Report: Washington Police Department Continued To Work With ICE Despite Sanctuary Laws
Collaboration between law enforcement and federal immigration authorities has persisted around Washington, despite laws designed to moderate it, according to a report released Wednesday.
Local law enforcement officials and law enforcement officials assisted federal agents with roadside checks, according to the 39-page report, and freely gave personal information about detainees to federal agents.
A county sheriff’s office faxed a list of inmates and their birthplaces to federal agents. Some continued to notify U.S. Immigration and Customs Enforcement when undocumented inmates are released from prison, providing specific dates and times.
The Center for Human Rights at the University of Washington wrote the report. The researchers said they were looking to examine the effectiveness of so-called sanctuary laws.
The laws – the Keep Washington Working Act in 2019 and the Courts Open to All Act in 2020 – attempt to disentangle sheriffs offices and law enforcement agencies from federal eviction efforts.
“One of the principles of (the new laws) is: being in the country without permission is not the responsibility of local law enforcement,” said Phil Neff, researcher.
The Keep Washington Working Act is the larger of the two laws. It largely prohibits state and local agencies from working with ICE or U.S. Customs and Border Protection on immigration matters without a signed warrant.
The OPB reported in July how Clark County Jail deputies continue to email ICE officers almost daily since Washington’s new laws were passed to share inmate information, such as records, dates of birth and even fingerprints. Similar actions also took place in Cowlitz County.
Neff said he and a team of researchers had worked on the report for 18 months. They have relied on records of policy changes, emails and thousands of pages of forms that federal agents fill out when they arrest someone to be deported. They looked at 13 of 39 counties in Washington, which make up about 68% of the state’s population.
The report describes a mosaic of compliance. Some agencies have changed, according to the report, while others are failing. At least two sheriff’s offices have challenged the report’s findings.
In January 2020, for example, ICE files documented that two Grant County Sheriff’s assistants assisted an ICE officer arrest a driver who left his home at around 7:40 a.m., which then resulted in led to the arrest of the man.
In Franklin County, records allegedly showed prison staff faxing an “inmate’s birthplace report” to ICE staff based in Richland, Washington.
In Okanogan County, near the US-Canada border, the county jail allowed border patrol officers to question an inmate even after he marked “decline” on official forms in March 2020. These interviews are voluntary.

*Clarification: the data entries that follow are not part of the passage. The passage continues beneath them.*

(** X10. At every moment of the controller's life, whatever the inputs
    were, the two booleans are either both still false or the two answers
    one engine gave at one attachment or notification: they are never a
    mix of two moments.  So if no engine ever answered that it can scroll,
    both are false. *)
Theorem carousel_buttons_from_one_answer :
  forall (ins : list Part000.Input),
    let c := Part000.react_all ins in
    ((Part000.canPrev c = false /\ Part000.canNext c = false) \/
     (exists api,
         In api (engines_seen ins) /\
         Part000.canPrev c = Part000.EmblaApi.canScrollPrev api /\
         Part000.canNext c = Part000.EmblaApi.canScrollNext api)) /\
    ((forall api,
         In api (engines_seen ins) ->
         Part000.EmblaApi.canScrollPrev api = false /\
         Part000.EmblaApi.canScrollNext api = false) ->
     Part000.canPrev c = false /\ Part000.canNext c = false).
Proof.
  intros ins c.
  assert (H : (Part000.canPrev c = false /\ Part000.canNext c = false) \/
              (exists api,
                  In api (engines_seen ins) /\
                  Part000.canPrev c = Part000.EmblaApi.canScrollPrev api /\
                  Part000.canNext c = Part000.EmblaApi.canScrollNext api)).
  { subst c. induction ins as [|i ins IH] using rev_ind; [left; split; reflexivity|].
    rewrite CarouselLife.react_all_snoc, CarouselLife.engines_seen_app.
    assert (IH' : (Part000.canPrev (Part000.react_all ins) = false /\
                   Part000.canNext (Part000.react_all ins) = false) \/
                  (exists api,
                      In api (engines_seen ins ++ engines_seen [i]) /\
                      Part000.canPrev (Part000.react_all ins)
                      = Part000.EmblaApi.canScrollPrev api /\
                      Part000.canNext (Part000.react_all ins)
                      = Part000.EmblaApi.canScrollNext api)).
    { destruct IH as [IH | (api & Hin & Hp & Hn)]; [left; exact IH|].
      right. exists api. split; [apply in_or_app; left; exact Hin | split; assumption]. }
    destruct i as [[| |api]|ev api|]; simpl Part000.react; try exact IH'.
    - right. exists api. split; [|split; reflexivity].
      apply in_or_app. right. left. reflexivity.
    - unfold Part000.emit.
      destruct (existsb _ _); [|exact IH'].
      right. exists api. split; [|split; reflexivity].
      apply in_or_app. right. left. reflexivity. }
  split; [exact H|].
  intros Hnone. destruct H as [H | (api & Hin & -> & ->)]; [exact H|].
  exact (Hnone api Hin).
Qed.
Lemma last_char_date (name : string) : last_char (name +:+ "_DATE") = Some "E"%char.
Proof. by rewrite last_char_append. Qed.

Lemma flg_ne_date (name name' : string) : name +:+ "_FLG" ≠ name' +:+ "_DATE".
Proof.
  intros Heq. apply (f_equal last_char) in Heq.
  by rewrite last_char_flg, last_char_date in Heq.
Qed.

(** A key that is no newsletter column. *)
Definition fixed_key (k : string) : Prop :=
  last_char k ≠ Some "G"%char ∧ last_char k ≠ Some "E"%char.

Lemma fixed_key_flg (k name : string) : fixed_key k → k ≠ name +:+ "_FLG".
Proof. intros [Hg _] ->. by rewrite last_char_flg in Hg. Qed.

Lemma fixed_key_date (k name : string) : fixed_key k → k ≠ name +:+ "_DATE".
Proof. intros [_ He] ->. by rewrite last_char_date in He. Qed.

(** ** [parse_newsletters] *)

Section ParseNewsletters.
Variable newsletter_field : string → option string.
Variable newsletter_names : list string.

Local Abbreviation set_flag := (Tasks.set_flag newsletter_field).
Local Abbreviation parse_newsletters :=
  (Tasks.parse_newsletters newsletter_field newsletter_names).

(** [[x.strip() for x in newsletters.split(',')]] *)
Definition named (newsletters : string) : list string :=
  map strip (split "," newsletters).

(** [nl] is a newsletter of the catalog stored in column [name]. *)
Definition has_field (nl name : string) : Prop :=
  newsletter_field nl = Some name ∧ truthy name = true.

Lemma set_flag_lookup flag today (record : gmap string string) nl k :
  set_flag flag today record nl !! k = record !! k
  ∨ ∃ name, has_field nl name
            ∧ ((k = name +:+ "_FLG"
                ∧ set_flag flag today record nl !! k = Some flag)
               ∨ (k = name +:+ "_DATE"
                  ∧ set_flag flag today record nl !! k = Some today)).
Proof.
  unfold Tasks.set_flag, has_field.
  destruct (newsletter_field nl) as [name|]; [| by left].
  destruct (truthy name) eqn:Htruthy; [| by left].
  destruct (decide (k = name +:+ "_DATE")) as [-> | Hdate].
  { right. exists name. split; [done |]. right. by rewrite lookup_insert_eq. }
  rewrite lookup_insert_ne by done.
  destruct (decide (k = name +:+ "_FLG")) as [-> | Hflg].
  { right. exists name. split; [done |]. left. by rewrite lookup_insert_eq. }
  left. by rewrite lookup_insert_ne.
Qed.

The report attributes the actions to different factors.
Confusion swept through police departments after the laws came into force, records show. Some agencies have even held meetings with the ICE specifically to discuss the requirements of the laws.

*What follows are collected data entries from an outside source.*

Example day11_example :
  @Day11.part1 colon_parsing 4 ["you:abc def"; "abc:out def"; "def:out"]%string = Some 3 ∧
  @Day11.part2 colon_parsing 4
     ["svr:fft dac a"; "a:fft"; "fft:dac out"; "dac:out"]%string = Some 2.
Proof. vm_compute. done. Qed.

(** With a cycle the memo table can hold a count that was cut short by
    the cycle check: the same edges give 2 or 1, depending on the order of
    the outputs of ["you"]. *)
Example day11_cycle_order :
  @Day11.part1 colon_parsing 5 ["you:a b"; "a:b"; "b:a out"]%string = Some 2 ∧
  @Day11.part1 colon_parsing 5 ["you:b a"; "a:b"; "b:a out"]%string = Some 1.
Proof. vm_compute. done. Qed.

(** ** Day 3 visualization *)

Lemma digit_gt a b :
  a < 10 → b < 10 →
  js_string_gt (Day03.digit a) (Day03.digit b) = bool_decide (b < a).
Proof.
  intros Ha Hb.
  do 10 (destruct a as [|a];
         [do 10 (destruct b as [|b]; [vm_compute; reflexivity|]); lia|]).
  lia.
Qed.

Lemma digit_gt_sentinel a : a < 10 → js_string_gt (Day03.digit a) "-1" = true.
Proof.
  intros Ha. do 10 (destruct a as [|a]; [vm_compute; reflexivity|]). lia.
Qed.

Lemma digit_at_fmap (ds : list nat) (j : nat) :
  Day03.digit_at (Day03.digit <$> ds) (Z.of_nat j) = Day03.digit <$> ds !! j.
Proof.
  unfold Day03.digit_at. rewrite decide_True by lia.
  by rewrite Nat2Z.id, list_lookup_fmap.
Qed.

Section Day03Picks.
Variable ds : list nat.
Hypothesis Hds : Forall (λ d, d < 10) ds.

Lemma digit_bound j d : ds !! j = Some d → d < 10.
Proof. intros Hj. by eapply (Forall_lookup_1 _ _ _ _ Hds). Qed.

Lemma highest_fold k : ∀ s h ih,
  s + k ≤ length ds → h < 10 →
  ∃ m im,
    foldl (Day03.highest_step (Day03.digit <$> ds))
          (Day03.mkHighest (Day03.digit h) ih)
          (seqZ (Z.of_nat s) (Z.of_nat k))
    = Day03.mkHighest (Day03.digit m) im ∧
    m < 10 ∧
    (∀ j d, s ≤ j < s + k → ds !! j = Some d → d ≤ m) ∧
    ((m = h ∧ im = ih) ∨
     (h < m ∧ ∃ i, im = Z.of_nat i ∧ s ≤ i < s + k ∧ ds !! i = Some m ∧
        ∀ j d, s ≤ j < i → ds !! j = Some d → d < m)).
Proof.
  induction k as [|k IH]; intros s h ih Hk Hh.
  - exists h, ih. cbn [foldl seqZ]. rewrite seqZ_nil by lia. cbn [foldl].
    split; [done|]. split; [done|]. split; [intros; lia|by left].
  - rewrite seqZ_cons by lia. cbn [foldl].
    replace (Z.succ (Z.of_nat s)) with (Z.of_nat (S s)) by lia.
    replace (Z.pred (Z.of_nat (S k))) with (Z.of_nat k) by lia.
    destruct (lookup_lt_is_Some_2 ds s ltac:(lia)) as [d Hd].
    pose proof (digit_bound s d Hd) as Hd10.
    unfold Day03.highest_step at 2. rewrite digit_at_fmap, Hd.
    cbn [fmap option_fmap option_map Day03.value]. rewrite digit_gt by done.
    case_bool_decide as Hgt.
    + destruct (IH (S s) d (Z.of_nat s) ltac:(lia) Hd10)
        as (m & im & Hfold & Hm & Hall & Hcase).
      exists m, im. split; [done|]. split; [done|].
      assert (d ≤ m) as Hdm by (destruct Hcase as [[-> _]|[? _]]; lia).
      split.
      * intros j d' Hj Hd'. destruct (decide (j = s)) as [->|Hne].
        -- rewrite Hd in Hd'. injection Hd' as <-. done.
        -- apply (Hall j); [lia|done].
      * right. split; [lia|].
        destruct Hcase as [[-> ->]|(Hlt & i & -> & Hi & Hmi & Hbefore)].
        -- exists s. split; [done|]. split; [lia|]. split; [done|]. intros; lia.
        -- exists i. split; [done|]. split; [lia|]. split; [done|].
           intros j d' Hj Hd'. destruct (decide (j = s)) as [->|Hne].
           ++ rewrite Hd in Hd'. injection Hd' as <-. done.
           ++ apply (Hbefore j); [lia|done].
    + destruct (IH (S s) h ih ltac:(lia) Hh) as (m & im & Hfold & Hm & Hall & Hcase).
      exists m, im. split; [done|]. split; [done|].
      assert (h ≤ m) as Hhm by (destruct Hcase as [[-> _]|[? _]]; lia).
      split.
      * intros j d' Hj Hd'. destruct (decide (j = s)) as [->|Hne].
        -- rewrite Hd in Hd'. injection Hd' as <-. lia.
        -- apply (Hall j); [lia|done].
      * destruct Hcase as [[-> ->]|(Hlt & i & -> & Hi & Hmi & Hbefore)]; [by left|].
        right. split; [done|]. exists i. split; [done|]. split; [lia|].
        split; [done|]. intros j d' Hj Hd'. destruct (decide (j = s)) as [->|Hne].
        -- rewrite Hd in Hd'. injection Hd' as <-. lia.
        -- apply (Hbefore j); [lia|done].
Qed.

Strong relationships also played a role, according to the report. It is not uncommon for local agencies to be part of federal task forces. Local agencies also compete for grants from federal programs, which in turn encourage cooperation.
According to the report, the Okanogan County Sheriff’s Office recently used federal grant money to purchase license plate readers. In the email records, a chief deputy said they not only allow border patrols to access their database, but also respond to requests for people to watch.
Yet officials in Franklin and Okanogan counties disagreed with some of the report’s findings.
The Franklin County District Attorney’s Office said faxes with birthplaces were sent, but once the sanctuary laws came into effect, all faxes were sent “in error.”
“We have now ensured that all staff are aware of these changes. As you can see from our policies, place of birth is no longer requested during the booking process, ”Jennifer Johnson, Deputy Chief Civil Prosecutor wrote on August 2 in a letter obtained by the OPB.
Johnson’s letter also stated that the report incorrectly stated that Franklin County was holding detainees at the request of the ICE and that it was working on a task force with the federal agency.
Likewise, Okanogan County Sheriff Tony Hawley said in a telephone interview that their cooperation with the border patrol did not extend to illegal immigration. As a border county, he said, they regularly deal with drug and human trafficking cases.
“This is not strictly an immigration agency. We’re sharing information because there might be someone they’re looking to contact due to criminal contact, ”Hawley said.
Hawley said Okanogan Prison only held people when there was probable cause for a crime, as reviewed by a judge. He disputed that the report’s claims that they are detaining individuals solely for immigration purposes.
The university’s report shared some positivity about the new Washington Sanctuary laws. Some counties, researchers say, quickly changed their policies. Others changed their policies after learning they were breaking the law, according to the report.
“Without a doubt, the uniform passage of (the laws of the sanctuary) will take time, and we hope that this investigation can contribute to the conversation about how best to get there,” the report said.